Data for processing START

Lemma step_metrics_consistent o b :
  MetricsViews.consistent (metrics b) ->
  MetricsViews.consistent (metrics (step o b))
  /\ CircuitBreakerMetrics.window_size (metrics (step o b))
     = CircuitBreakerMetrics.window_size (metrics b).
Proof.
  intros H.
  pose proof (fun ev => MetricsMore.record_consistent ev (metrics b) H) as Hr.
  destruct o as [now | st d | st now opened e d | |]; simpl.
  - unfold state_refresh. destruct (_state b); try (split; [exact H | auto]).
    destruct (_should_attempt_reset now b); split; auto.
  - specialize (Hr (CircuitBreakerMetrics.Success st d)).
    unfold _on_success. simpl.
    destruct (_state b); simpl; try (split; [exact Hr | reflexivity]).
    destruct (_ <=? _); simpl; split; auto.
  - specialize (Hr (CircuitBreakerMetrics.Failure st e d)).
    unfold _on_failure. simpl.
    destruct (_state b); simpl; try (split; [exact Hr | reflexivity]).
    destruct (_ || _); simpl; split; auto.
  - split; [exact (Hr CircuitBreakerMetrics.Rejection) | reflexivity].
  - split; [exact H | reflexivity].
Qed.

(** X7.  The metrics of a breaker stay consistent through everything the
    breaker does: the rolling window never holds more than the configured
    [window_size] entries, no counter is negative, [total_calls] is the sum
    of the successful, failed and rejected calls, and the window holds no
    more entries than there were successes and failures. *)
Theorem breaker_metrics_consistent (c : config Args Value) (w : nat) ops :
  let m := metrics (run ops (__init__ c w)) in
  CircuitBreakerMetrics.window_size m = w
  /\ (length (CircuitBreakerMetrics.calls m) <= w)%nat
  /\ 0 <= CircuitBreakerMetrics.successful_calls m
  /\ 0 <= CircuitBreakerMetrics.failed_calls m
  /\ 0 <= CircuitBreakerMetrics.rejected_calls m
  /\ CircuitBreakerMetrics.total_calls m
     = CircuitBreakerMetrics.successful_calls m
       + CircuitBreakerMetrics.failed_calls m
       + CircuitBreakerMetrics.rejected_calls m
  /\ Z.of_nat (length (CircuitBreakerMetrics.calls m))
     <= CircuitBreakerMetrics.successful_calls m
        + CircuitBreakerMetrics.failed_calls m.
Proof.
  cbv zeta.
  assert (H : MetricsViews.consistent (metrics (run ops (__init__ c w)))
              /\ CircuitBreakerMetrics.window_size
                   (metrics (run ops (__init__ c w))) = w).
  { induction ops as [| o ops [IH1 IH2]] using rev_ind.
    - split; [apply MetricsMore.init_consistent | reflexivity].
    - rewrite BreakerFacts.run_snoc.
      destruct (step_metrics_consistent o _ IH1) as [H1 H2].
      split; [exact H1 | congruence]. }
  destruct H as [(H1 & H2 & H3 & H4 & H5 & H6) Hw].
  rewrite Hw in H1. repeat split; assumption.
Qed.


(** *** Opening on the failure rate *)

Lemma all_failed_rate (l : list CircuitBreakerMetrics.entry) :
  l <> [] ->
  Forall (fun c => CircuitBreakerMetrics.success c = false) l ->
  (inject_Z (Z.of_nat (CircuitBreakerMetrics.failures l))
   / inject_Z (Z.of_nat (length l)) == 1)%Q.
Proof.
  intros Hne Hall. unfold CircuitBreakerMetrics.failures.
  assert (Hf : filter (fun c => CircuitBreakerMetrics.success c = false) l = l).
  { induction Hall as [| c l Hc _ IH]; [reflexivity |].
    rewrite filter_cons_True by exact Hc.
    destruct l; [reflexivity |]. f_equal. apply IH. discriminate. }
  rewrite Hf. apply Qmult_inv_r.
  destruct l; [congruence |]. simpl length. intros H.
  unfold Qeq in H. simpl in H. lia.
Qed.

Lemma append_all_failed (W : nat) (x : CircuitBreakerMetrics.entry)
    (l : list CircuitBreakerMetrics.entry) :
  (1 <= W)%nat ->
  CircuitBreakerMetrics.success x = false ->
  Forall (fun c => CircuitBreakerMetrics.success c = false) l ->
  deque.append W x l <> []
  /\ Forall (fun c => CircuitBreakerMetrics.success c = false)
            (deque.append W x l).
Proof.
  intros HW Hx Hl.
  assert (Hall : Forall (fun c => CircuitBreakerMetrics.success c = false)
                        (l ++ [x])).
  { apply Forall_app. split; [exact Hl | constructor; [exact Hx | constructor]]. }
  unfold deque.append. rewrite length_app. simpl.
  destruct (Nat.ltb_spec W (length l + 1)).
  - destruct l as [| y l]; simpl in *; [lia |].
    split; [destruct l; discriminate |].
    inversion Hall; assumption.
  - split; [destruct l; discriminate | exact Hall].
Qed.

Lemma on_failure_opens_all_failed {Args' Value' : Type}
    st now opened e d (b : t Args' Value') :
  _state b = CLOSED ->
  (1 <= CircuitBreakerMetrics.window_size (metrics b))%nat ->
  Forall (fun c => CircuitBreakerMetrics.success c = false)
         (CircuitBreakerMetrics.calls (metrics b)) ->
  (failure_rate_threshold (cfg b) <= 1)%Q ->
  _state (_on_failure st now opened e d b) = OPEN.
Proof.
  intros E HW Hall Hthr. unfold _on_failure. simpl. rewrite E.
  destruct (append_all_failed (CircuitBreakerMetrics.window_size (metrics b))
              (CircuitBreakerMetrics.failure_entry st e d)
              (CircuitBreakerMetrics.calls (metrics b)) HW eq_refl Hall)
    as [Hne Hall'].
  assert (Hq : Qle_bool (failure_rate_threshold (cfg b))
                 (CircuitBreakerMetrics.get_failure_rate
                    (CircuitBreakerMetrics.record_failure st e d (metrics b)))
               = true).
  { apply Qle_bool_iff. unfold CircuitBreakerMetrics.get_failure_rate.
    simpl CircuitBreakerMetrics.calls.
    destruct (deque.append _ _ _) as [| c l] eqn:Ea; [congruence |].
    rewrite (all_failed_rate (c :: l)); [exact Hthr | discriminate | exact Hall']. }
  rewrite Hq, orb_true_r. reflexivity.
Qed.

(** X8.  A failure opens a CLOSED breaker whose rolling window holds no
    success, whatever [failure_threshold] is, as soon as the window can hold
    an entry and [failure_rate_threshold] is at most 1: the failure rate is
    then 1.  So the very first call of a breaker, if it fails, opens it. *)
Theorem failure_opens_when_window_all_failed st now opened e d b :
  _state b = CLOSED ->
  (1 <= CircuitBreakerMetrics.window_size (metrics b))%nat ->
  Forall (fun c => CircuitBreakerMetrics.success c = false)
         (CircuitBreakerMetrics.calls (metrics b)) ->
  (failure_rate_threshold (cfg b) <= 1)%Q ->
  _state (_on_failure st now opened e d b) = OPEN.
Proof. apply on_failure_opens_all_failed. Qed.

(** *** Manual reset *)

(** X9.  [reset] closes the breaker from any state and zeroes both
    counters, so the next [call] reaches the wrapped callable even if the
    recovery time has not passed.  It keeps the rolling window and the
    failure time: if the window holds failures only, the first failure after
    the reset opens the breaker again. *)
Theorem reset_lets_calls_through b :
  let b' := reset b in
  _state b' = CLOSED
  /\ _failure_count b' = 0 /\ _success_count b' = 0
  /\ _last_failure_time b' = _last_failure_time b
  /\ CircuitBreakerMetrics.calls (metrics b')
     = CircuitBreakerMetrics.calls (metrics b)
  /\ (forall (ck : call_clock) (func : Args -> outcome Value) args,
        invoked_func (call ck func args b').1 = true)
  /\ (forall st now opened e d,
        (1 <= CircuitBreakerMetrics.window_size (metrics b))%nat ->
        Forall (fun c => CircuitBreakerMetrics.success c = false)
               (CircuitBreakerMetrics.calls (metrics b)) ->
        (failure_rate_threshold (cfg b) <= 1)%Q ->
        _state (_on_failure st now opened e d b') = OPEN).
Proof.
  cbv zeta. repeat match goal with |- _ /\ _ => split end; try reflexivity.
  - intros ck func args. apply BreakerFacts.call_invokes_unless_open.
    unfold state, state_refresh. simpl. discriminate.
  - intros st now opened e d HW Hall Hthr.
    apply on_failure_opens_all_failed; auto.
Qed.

Data for processing END
Data for processing START

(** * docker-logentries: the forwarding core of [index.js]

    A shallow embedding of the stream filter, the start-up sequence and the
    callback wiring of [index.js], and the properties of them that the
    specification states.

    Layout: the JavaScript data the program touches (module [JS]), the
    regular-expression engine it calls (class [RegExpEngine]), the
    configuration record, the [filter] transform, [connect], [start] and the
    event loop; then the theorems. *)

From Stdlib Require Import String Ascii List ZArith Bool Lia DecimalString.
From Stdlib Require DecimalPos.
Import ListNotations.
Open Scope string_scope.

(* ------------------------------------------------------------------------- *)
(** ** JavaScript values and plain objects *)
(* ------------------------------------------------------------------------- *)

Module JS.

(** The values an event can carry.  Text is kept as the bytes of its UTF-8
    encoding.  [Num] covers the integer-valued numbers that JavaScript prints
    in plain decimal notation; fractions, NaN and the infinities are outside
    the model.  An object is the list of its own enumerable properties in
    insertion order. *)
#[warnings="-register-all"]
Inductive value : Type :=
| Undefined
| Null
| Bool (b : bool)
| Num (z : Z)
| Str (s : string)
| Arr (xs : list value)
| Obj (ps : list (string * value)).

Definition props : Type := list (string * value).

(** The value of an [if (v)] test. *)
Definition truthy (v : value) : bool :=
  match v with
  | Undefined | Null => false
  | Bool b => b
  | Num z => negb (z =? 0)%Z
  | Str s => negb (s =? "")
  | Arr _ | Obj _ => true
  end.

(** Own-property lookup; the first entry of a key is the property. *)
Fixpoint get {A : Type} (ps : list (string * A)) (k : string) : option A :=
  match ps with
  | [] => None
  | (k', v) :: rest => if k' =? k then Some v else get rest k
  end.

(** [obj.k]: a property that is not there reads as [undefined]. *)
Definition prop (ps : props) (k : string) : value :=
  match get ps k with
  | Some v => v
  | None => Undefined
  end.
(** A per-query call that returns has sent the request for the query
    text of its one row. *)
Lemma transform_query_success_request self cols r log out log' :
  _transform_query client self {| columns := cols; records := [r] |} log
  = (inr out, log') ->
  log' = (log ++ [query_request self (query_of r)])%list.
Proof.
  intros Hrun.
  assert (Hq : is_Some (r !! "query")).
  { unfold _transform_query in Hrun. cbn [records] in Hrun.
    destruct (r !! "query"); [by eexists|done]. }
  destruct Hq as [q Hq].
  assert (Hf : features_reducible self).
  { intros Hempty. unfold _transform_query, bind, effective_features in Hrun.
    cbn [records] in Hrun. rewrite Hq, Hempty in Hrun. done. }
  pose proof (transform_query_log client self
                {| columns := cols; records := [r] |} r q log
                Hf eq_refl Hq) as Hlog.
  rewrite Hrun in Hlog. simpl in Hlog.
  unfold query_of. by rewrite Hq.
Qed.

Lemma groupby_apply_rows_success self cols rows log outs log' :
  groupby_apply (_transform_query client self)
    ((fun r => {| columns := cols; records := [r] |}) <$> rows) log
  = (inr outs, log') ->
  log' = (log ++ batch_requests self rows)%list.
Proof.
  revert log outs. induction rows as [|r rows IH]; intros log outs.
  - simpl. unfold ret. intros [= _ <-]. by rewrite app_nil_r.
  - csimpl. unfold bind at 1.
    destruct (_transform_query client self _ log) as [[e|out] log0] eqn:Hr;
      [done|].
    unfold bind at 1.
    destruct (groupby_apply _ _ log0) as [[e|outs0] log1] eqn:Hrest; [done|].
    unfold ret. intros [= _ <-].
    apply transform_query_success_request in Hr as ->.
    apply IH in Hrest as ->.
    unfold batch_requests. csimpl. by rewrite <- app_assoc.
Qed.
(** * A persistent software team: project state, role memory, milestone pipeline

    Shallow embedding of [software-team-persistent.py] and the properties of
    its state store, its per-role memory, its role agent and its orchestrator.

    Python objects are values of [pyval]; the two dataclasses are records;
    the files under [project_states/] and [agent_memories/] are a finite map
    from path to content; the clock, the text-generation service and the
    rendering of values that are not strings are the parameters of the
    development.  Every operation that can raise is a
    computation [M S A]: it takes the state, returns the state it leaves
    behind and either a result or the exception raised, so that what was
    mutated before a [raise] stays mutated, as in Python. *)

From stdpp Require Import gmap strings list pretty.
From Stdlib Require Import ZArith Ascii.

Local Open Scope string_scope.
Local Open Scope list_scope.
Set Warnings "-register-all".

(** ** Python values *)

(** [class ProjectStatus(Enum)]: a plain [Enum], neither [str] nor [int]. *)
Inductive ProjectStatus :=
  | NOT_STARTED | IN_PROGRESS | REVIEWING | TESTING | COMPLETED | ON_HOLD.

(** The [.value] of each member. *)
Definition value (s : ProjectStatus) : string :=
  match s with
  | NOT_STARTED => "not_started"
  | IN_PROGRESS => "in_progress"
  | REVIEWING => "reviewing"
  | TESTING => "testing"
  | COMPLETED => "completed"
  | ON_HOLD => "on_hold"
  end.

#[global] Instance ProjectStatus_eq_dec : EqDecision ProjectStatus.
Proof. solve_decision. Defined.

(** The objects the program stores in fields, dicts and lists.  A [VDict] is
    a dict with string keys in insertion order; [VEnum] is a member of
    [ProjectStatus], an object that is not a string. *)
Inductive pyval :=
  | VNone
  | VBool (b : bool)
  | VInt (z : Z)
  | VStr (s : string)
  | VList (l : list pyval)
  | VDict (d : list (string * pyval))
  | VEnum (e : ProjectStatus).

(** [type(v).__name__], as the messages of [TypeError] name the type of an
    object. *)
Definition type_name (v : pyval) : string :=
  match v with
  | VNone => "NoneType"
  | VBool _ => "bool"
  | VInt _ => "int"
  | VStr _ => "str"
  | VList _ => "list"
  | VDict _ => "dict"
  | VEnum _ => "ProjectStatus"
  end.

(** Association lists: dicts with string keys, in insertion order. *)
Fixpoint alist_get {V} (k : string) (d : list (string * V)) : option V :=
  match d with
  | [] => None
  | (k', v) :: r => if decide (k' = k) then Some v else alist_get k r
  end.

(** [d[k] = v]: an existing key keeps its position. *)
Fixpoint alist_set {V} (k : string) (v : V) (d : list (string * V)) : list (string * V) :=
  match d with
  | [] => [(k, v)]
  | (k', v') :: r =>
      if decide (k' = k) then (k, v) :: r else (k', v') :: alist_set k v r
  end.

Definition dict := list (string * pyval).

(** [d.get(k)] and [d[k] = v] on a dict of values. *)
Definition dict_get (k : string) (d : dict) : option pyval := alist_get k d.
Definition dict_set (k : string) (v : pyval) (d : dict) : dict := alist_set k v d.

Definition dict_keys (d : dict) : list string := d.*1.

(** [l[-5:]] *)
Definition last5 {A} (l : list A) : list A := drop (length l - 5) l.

Data for processing END

> _What is expected_
Please give again the lines above between the line holding "Lemma groupby_apply_rows_success self" and the line holding "Shallow embedding of [software-team-persistent.py]", inclusive, exactly as they are and with nothing added.

> _Your solution_
Lemma groupby_apply_rows_success self cols rows log outs log' :
  groupby_apply (_transform_query client self)
    ((fun r => {| columns := cols; records := [r] |}) <$> rows) log
  = (inr outs, log') ->
  log' = (log ++ batch_requests self rows)%list.
Proof.
  revert log outs. induction rows as [|r rows IH]; intros log outs.
  - simpl. unfold ret. intros [= _ <-]. by rewrite app_nil_r.
  - csimpl. unfold bind at 1.
    destruct (_transform_query client self _ log) as [[e|out] log0] eqn:Hr;
      [done|].
    unfold bind at 1.
    destruct (groupby_apply _ _ log0) as [[e|outs0] log1] eqn:Hrest; [done|].
    unfold ret. intros [= _ <-].
    apply transform_query_success_request in Hr as ->.
    apply IH in Hrest as ->.
    unfold batch_requests. csimpl. by rewrite <- app_assoc.
Qed.
(** * A persistent software team: project state, role memory, milestone pipeline

    Shallow embedding of [software-team-persistent.py] and the properties of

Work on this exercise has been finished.